Children's animated television series

My Magic Pet Morphle, also known as Morphle, is a fantasy animated children's TV series created and conceptualized by animator Arthur van Merwijk in 2011. Produced by YouTube channel Morphle TV, which was acquired by Moonbug Entertainment in 2018 and announced in February 2019, the series premiered on Netflix on January 10, 2019. The show is about a human girl named Mila and her magic pet Morphle who can transform his appearance at Mila's will, and teaches themes of friendship, problem-solving and creativity to its preschool audience.

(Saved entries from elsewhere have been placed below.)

(** C6.  Whatever the bytes are, a sequence shorter than 1000 bytes is
    rejected with the "too small" reason and one longer than 5,242,880
    bytes with the "too large" reason. *)
Theorem size_gate_any_content (bytes : list byte) :
  (JS.length bytes < 1000 ->
   ValidateFaceImage.validateImage bytes = Throw "File too small. Minimum size: 1KB")
  /\ (JS.length bytes > 5242880 ->
      ValidateFaceImage.validateImage bytes = Throw "File too large. Maximum size: 5MB").
Proof.
  unfold ValidateFaceImage.validateImage.
  change ValidateFaceImage.MAX_FILE_SIZE with 5242880%Z.
  split; intros H.
  - destruct (Z.gtb_spec (JS.length bytes) 5242880); [lia |].
    destruct (Z.ltb_spec (JS.length bytes) 1000); [reflexivity | lia].
  - destruct (Z.gtb_spec (JS.length bytes) 5242880); [reflexivity | lia].
Qed.

(** The gate on both sides: a GIF header of ten bytes, and 5,242,881 bytes
    that start like a JPEG stream. *)
Lemma size_gate_any_content_witness :
  ValidateFaceImage.validateImage [x47; x49; x46; x38; x39; x61; x64; x00; x64; x00]
  = Throw "File too small. Minimum size: 1KB"
  /\ ValidateFaceImage.validateImage
       (Spec.JPEG_SIGNATURE ++ repeat x00 (Z.to_nat 5242878))
     = Throw "File too large. Maximum size: 5MB".
Proof.
  split.
  - apply (proj1 (size_gate_any_content _)). reflexivity.
  - apply (proj2 (size_gate_any_content _)).
    unfold JS.length. rewrite length_app, repeat_length.
    rewrite Nat2Z.inj_add, Z2Nat.id by discriminate. reflexivity.
Defined.

(** C10.  A sequence of 1000 to 5,242,880 bytes that starts with [RIFF] is
    accepted as "webp"; the answer holds the length and nothing else of the
    bytes, so neither a dimension nor any byte after the fourth is looked
    at: any other tail of the same length gets the same answer. *)
Theorem riff_accepted_as_webp (rest : list byte) :
  (1000 <= JS.length (Spec.RIFF_SIGNATURE ++ rest) <= 5242880)%Z ->
  ValidateFaceImage.validateImage (Spec.RIFF_SIGNATURE ++ rest)
  = Normal (ValidateFaceImage.mkValidated "webp"
              (JS.length (Spec.RIFF_SIGNATURE ++ rest)) "Image validation successful")
  /\ forall rest' : list byte,
      List.length rest' = List.length rest ->
      ValidateFaceImage.validateImage (Spec.RIFF_SIGNATURE ++ rest')
      = ValidateFaceImage.validateImage (Spec.RIFF_SIGNATURE ++ rest).
Proof.
  intros H.
  assert (Hacc : forall r : list byte,
             List.length r = List.length rest ->
             ValidateFaceImage.validateImage (Spec.RIFF_SIGNATURE ++ r)
             = Normal (ValidateFaceImage.mkValidated "webp"
                         (JS.length (Spec.RIFF_SIGNATURE ++ rest))
                         "Image validation successful")).
  { intros r Hr.
    assert (Hlen : JS.length (Spec.RIFF_SIGNATURE ++ r)
                   = JS.length (Spec.RIFF_SIGNATURE ++ rest)).
    { unfold JS.length. rewrite !length_app, Hr. reflexivity. }
    rewrite validateImage_in_bounds by (rewrite Hlen; exact H).
    rewrite detectFormat_riff, Hlen. reflexivity. }
  split.
  - apply Hacc. reflexivity.
  - intros rest' Hr. rewrite (Hacc rest' Hr), (Hacc rest eq_refl). reflexivity.
Qed.

(** The start of a WAVE sound file is accepted as a WebP image. *)
Lemma riff_accepted_as_webp_witness :
  ValidateFaceImage.validateImage Examples.wavFile
  = Normal (ValidateFaceImage.mkValidated "webp" 1000 "Image validation successful").
Proof.
  apply (proj1 (riff_accepted_as_webp (skipn 4 Examples.wavFile)
                                      ltac:(vm_compute; split; discriminate))).
Defined.

(** C7.  Inside the size bounds, a sequence that starts with none of the
    three signatures is rejected with the "invalid format" reason; no
    request whose payload decodes to it gets the 200 response, whatever
    subtype its data URI declares; and the declared subtype changes nothing
    in the answer of the function: two requests that differ only in it get
    the same response. *)
Theorem unknown_signature_rejected
        (bytes : list byte)
        (atob : string -> Completion string)
        (env : ValidateFaceImage.Env) (req : ValidateFaceImage.Request)
        (subtype1 subtype2 payload : string) :
  1000 <= JS.length bytes <= 5242880 ->
  ~ Spec.startsWith Spec.JPEG_SIGNATURE bytes ->
  ~ Spec.startsWith Spec.PNG_SIGNATURE bytes ->
  ~ Spec.startsWith Spec.RIFF_SIGNATURE bytes ->
  Spec.subtypeOk subtype1 -> Spec.subtypeOk subtype2 ->
  ValidateFaceImage.validateImage bytes
  = Throw "Invalid image format. Only JPEG, PNG, and WebP are allowed."
  /\ (forall (declaredType base64Data : string)
             (log : list ValidateFaceImage.Call) (v : ValidateFaceImage.Validated),
         ValidateFaceImage.matchDataUrl (ValidateFaceImage.imageData req)
         = Some (declaredType, base64Data) ->
         atob base64Data = Normal (string_of_list_byte bytes) ->
         ValidateFaceImage.serve atob env req
         <> (log, ValidateFaceImage.mkResponse 200 (ValidateFaceImage.ValidBody v)))
  /\ ValidateFaceImage.serve atob env
       (Spec.withImageData req (Spec.dataUrl subtype1 payload))
     = ValidateFaceImage.serve atob env
         (Spec.withImageData req (Spec.dataUrl subtype2 payload)).
Proof.
  intros Hsize Hj Hp Hr H1 H2.
  assert (Hreject : ValidateFaceImage.validateImage bytes
                    = Throw "Invalid image format. Only JPEG, PNG, and WebP are allowed.").
  { rewrite validateImage_in_bounds by exact Hsize.
    rewrite detectFormat_cases.
    rewrite (every_not_startsWith _ _ Hj), (every_not_startsWith _ _ Hp),
      (every_not_startsWith _ _ Hr).
    reflexivity. }
  split; [exact Hreject | split].
  - intros declaredType base64Data log v Hmatch Hatob Hserve.
    apply serve_valid_inversion in Hserve
      as (declaredType' & base64Data' & binaryString & Hmatch' & Hatob' & Hvalid).
    rewrite Hmatch in Hmatch'. injection Hmatch' as _ <-.
    rewrite Hatob in Hatob'. injection Hatob' as <-.
    rewrite list_byte_of_string_of_list_byte, Hreject in Hvalid. discriminate.
  - apply serve_subtype_irrelevant; assumption.
Qed.

(** A GIF image and a run of zero bytes, sent as [image/png] and as
    [image/jpeg]: the validator rejects the GIF bytes, and the function
    answers the zero bytes with the same 400 response under both
    subtypes. *)
Lemma unknown_signature_rejected_witness :
  ValidateFaceImage.validateImage Examples.gifFile
  = Throw "Invalid image format. Only JPEG, PNG, and WebP are allowed."
  /\ ValidateFaceImage.serve Base64.atob Examples.env
       (Spec.withImageData (Examples.request "user-1" "user-1" "")
          (Spec.dataUrl "png" Examples.zerosBase64))
     = ValidateFaceImage.serve Base64.atob Examples.env
         (Spec.withImageData (Examples.request "user-1" "user-1" "")
            (Spec.dataUrl "jpeg" Examples.zerosBase64)).
Proof.
  assert (Hgif : forall signature : list byte,
             hd x00 signature <> x47 -> signature <> [] ->
             ~ Spec.startsWith signature Examples.gifFile).
  { intros [| b signature] Hhd Hne [rest H]; [contradiction |].
    injection H as <- _. apply Hhd. reflexivity. }
  assert (Hsize : 1000 <= JS.length Examples.gifFile <= 5242880)
    by (vm_compute; split; discriminate).
  assert (Hpng : Spec.subtypeOk "png") by (split; [discriminate | reflexivity]).
  assert (Hjpeg : Spec.subtypeOk "jpeg") by (split; [discriminate | reflexivity]).
  pose proof (unknown_signature_rejected Examples.gifFile Base64.atob Examples.env
                (Examples.request "user-1" "user-1" "") "png" "jpeg" Examples.zerosBase64
                Hsize
                (Hgif Spec.JPEG_SIGNATURE ltac:(discriminate) ltac:(discriminate))
                (Hgif Spec.PNG_SIGNATURE ltac:(discriminate) ltac:(discriminate))
                (Hgif Spec.RIFF_SIGNATURE ltac:(discriminate) ltac:(discriminate))
                Hpng Hjpeg) as H.
  destruct H as (Hreject & _ & Hsame).
  exact (conj Hreject Hsame).
Defined.

(** C5.  For a PNG stream the width is the 32-bit big-endian field at byte
    16 and the height the one at byte 20, read by the [<<] and [|] of the
    code as signed numbers, whenever the stream has at least 24 bytes; the
    stream is accepted exactly when both fields, read as unsigned numbers,
    lie between 100 and 4000. *)
Theorem png_dimension_gate (rest : list byte) :
  (24 <= JS.length (Spec.PNG_SIGNATURE ++ rest) ->
   ValidateFaceImage.validatePng (Spec.PNG_SIGNATURE ++ rest)
   = ValidateFaceImage.checkDimensions
       (Spec.signed32 (Spec.be32 (Spec.PNG_SIGNATURE ++ rest) 16))
       (Spec.signed32 (Spec.be32 (Spec.PNG_SIGNATURE ++ rest) 20)))
  /\ (1000 <= JS.length (Spec.PNG_SIGNATURE ++ rest) <= 5242880 ->
      (ValidateFaceImage.validateImage (Spec.PNG_SIGNATURE ++ rest)
       = Normal (ValidateFaceImage.mkValidated "png"
                   (JS.length (Spec.PNG_SIGNATURE ++ rest)) "Image validation successful")
       <-> Spec.withinBounds (Spec.be32 (Spec.PNG_SIGNATURE ++ rest) 16)
                             (Spec.be32 (Spec.PNG_SIGNATURE ++ rest) 20))
      /\ (ValidateFaceImage.validateImage (Spec.PNG_SIGNATURE ++ rest)
          = Throw "Image too large. Maximum dimensions: 4000x4000"
          <-> 100 <= Spec.be32 (Spec.PNG_SIGNATURE ++ rest) 16 < 2 ^ 31
              /\ 100 <= Spec.be32 (Spec.PNG_SIGNATURE ++ rest) 20 < 2 ^ 31
              /\ (Spec.be32 (Spec.PNG_SIGNATURE ++ rest) 16 > 4000
                  \/ Spec.be32 (Spec.PNG_SIGNATURE ++ rest) 20 > 4000))).
Proof.
  set (bytes := (Spec.PNG_SIGNATURE ++ rest)%list).
  assert (Hpng : 24 <= JS.length bytes ->
                 ValidateFaceImage.validatePng bytes
                 = ValidateFaceImage.checkDimensions
                     (Spec.signed32 (Spec.be32 bytes 16))
                     (Spec.signed32 (Spec.be32 bytes 20))).
  { intros H. unfold ValidateFaceImage.validatePng.
    destruct (Z.geb_spec (JS.length bytes) 24); [| lia].
    change 17 with (16 + 1). change 18 with (16 + 2). change 19 with (16 + 3).
    change 21 with (20 + 1). change 22 with (20 + 2). change 23 with (20 + 3).
    rewrite !read32. reflexivity. }
  split; [exact Hpng |].
  intros Hsize.
  rewrite validateImage_in_bounds by exact Hsize.
  rewrite (detectFormat_png rest : ValidateFaceImage.detectFormat
                                     ValidateFaceImage.MAGIC_BYTES bytes = _).
  cbn [negb].
  change (("png" =? "jpeg")%string) with false.
  change (("png" =? "png")%string) with true. cbv iota.
  rewrite Hpng by lia.
  pose proof (be32_range bytes 16) as Hw. pose proof (be32_range bytes 20) as Hh.
  set (w := Spec.be32 bytes 16) in *. set (h := Spec.be32 bytes 20) in *.
  split.
  - rewrite <- (withinBounds_signed32 w h Hw Hh), <- checkDimensions_Normal.
    destruct (ValidateFaceImage.checkDimensions (Spec.signed32 w) (Spec.signed32 h))
      as [[] | m]; split; intros E; try reflexivity; discriminate.
  - pose proof (checkDimensions_large (Spec.signed32 w) (Spec.signed32 h)) as Hl.
    assert (Hs : 100 <= Spec.signed32 w /\ 100 <= Spec.signed32 h
                 /\ (Spec.signed32 w > 4000 \/ Spec.signed32 h > 4000)
                 <-> 100 <= w < 2 ^ 31 /\ 100 <= h < 2 ^ 31 /\ (w > 4000 \/ h > 4000)).
    { unfold Spec.signed32.
      destruct (Z.ltb_spec w (2 ^ 31)); destruct (Z.ltb_spec h (2 ^ 31)); lia. }
    rewrite <- Hs, <- Hl.
    destruct (ValidateFaceImage.checkDimensions (Spec.signed32 w) (Spec.signed32 h))
      as [[] | m]; split; intros E; try discriminate;
      first [ injection E as -> | rewrite E ]; reflexivity.
Qed.

(** The two streams of the specification: 4000 by 4000 is accepted, a
    width of 4001 is rejected. *)
Lemma png_dimension_gate_witness :
  ValidateFaceImage.validateImage (Examples.pngIHDR 4000 4000)
  = Normal (ValidateFaceImage.mkValidated "png" 1000 "Image validation successful")
  /\ ValidateFaceImage.validateImage (Examples.pngIHDR 4001 4000)
     = Throw "Image too large. Maximum dimensions: 4000x4000".
Proof.
  split.
  - apply (proj1 (proj2 (png_dimension_gate (skipn 4 (Examples.pngIHDR 4000 4000)))
                        ltac:(vm_compute; split; discriminate))).
    vm_compute. repeat split; discriminate.
  - apply (proj2 (proj2 (png_dimension_gate (skipn 4 (Examples.pngIHDR 4001 4000)))
                        ltac:(vm_compute; split; discriminate))).
    vm_compute. repeat split; try discriminate. left. reflexivity.
Defined.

Morphle is hosted on digital platforms including Netflix, Apple TV, Hulu and Amazon Prime Video.

==Premise==
The show revolves around a 10 year old girl named Mila, who is best friends with Morphle, a red magic pet with rabbit-like ears who is able to transform or 'morph' into anything. They often help others around town or help to stop the bad guys, learning lessons about problem-solving, colors, shapes and friendship.

==Characters==
- Mila is a young girl who often wears blue clothing. She is always seen with her magic pet, Morphle and is the leader in their adventures together.
- Morphle is the titular red rabbit-like magic pet who is Mila's pet, friend, and a little kinda-like-a-sibling at times. His special ability is shape-shifting into anything. He has a high-pitched voice and refers to himself and others in the third-person. Even though he is described as Mila's pet, they are more like siblings/best friends.
- Jordie is a young boy and Mila's stepbrother. He happily goes along with Mila and Morphle's adventures, even if it puts him outside of his comfort zone. He carries around a Magic Pet Primer, a tablet database full of information.

== History ==
In 2011, van Merwijk, an animation school graduate, created a YouTube channel for preschoolers based on nursery rhymes. Throughout the first year van Merwijk produced every episode himself. His sister, who is a professional singer, created the music for the show. Van Merwijk drew the characters and his friend, Daan Velsink, created the rig-animation. After saving his profits during the program's first year, he used the money to set up a studio in Amsterdam. He hired animators and artists and created additional videos per month.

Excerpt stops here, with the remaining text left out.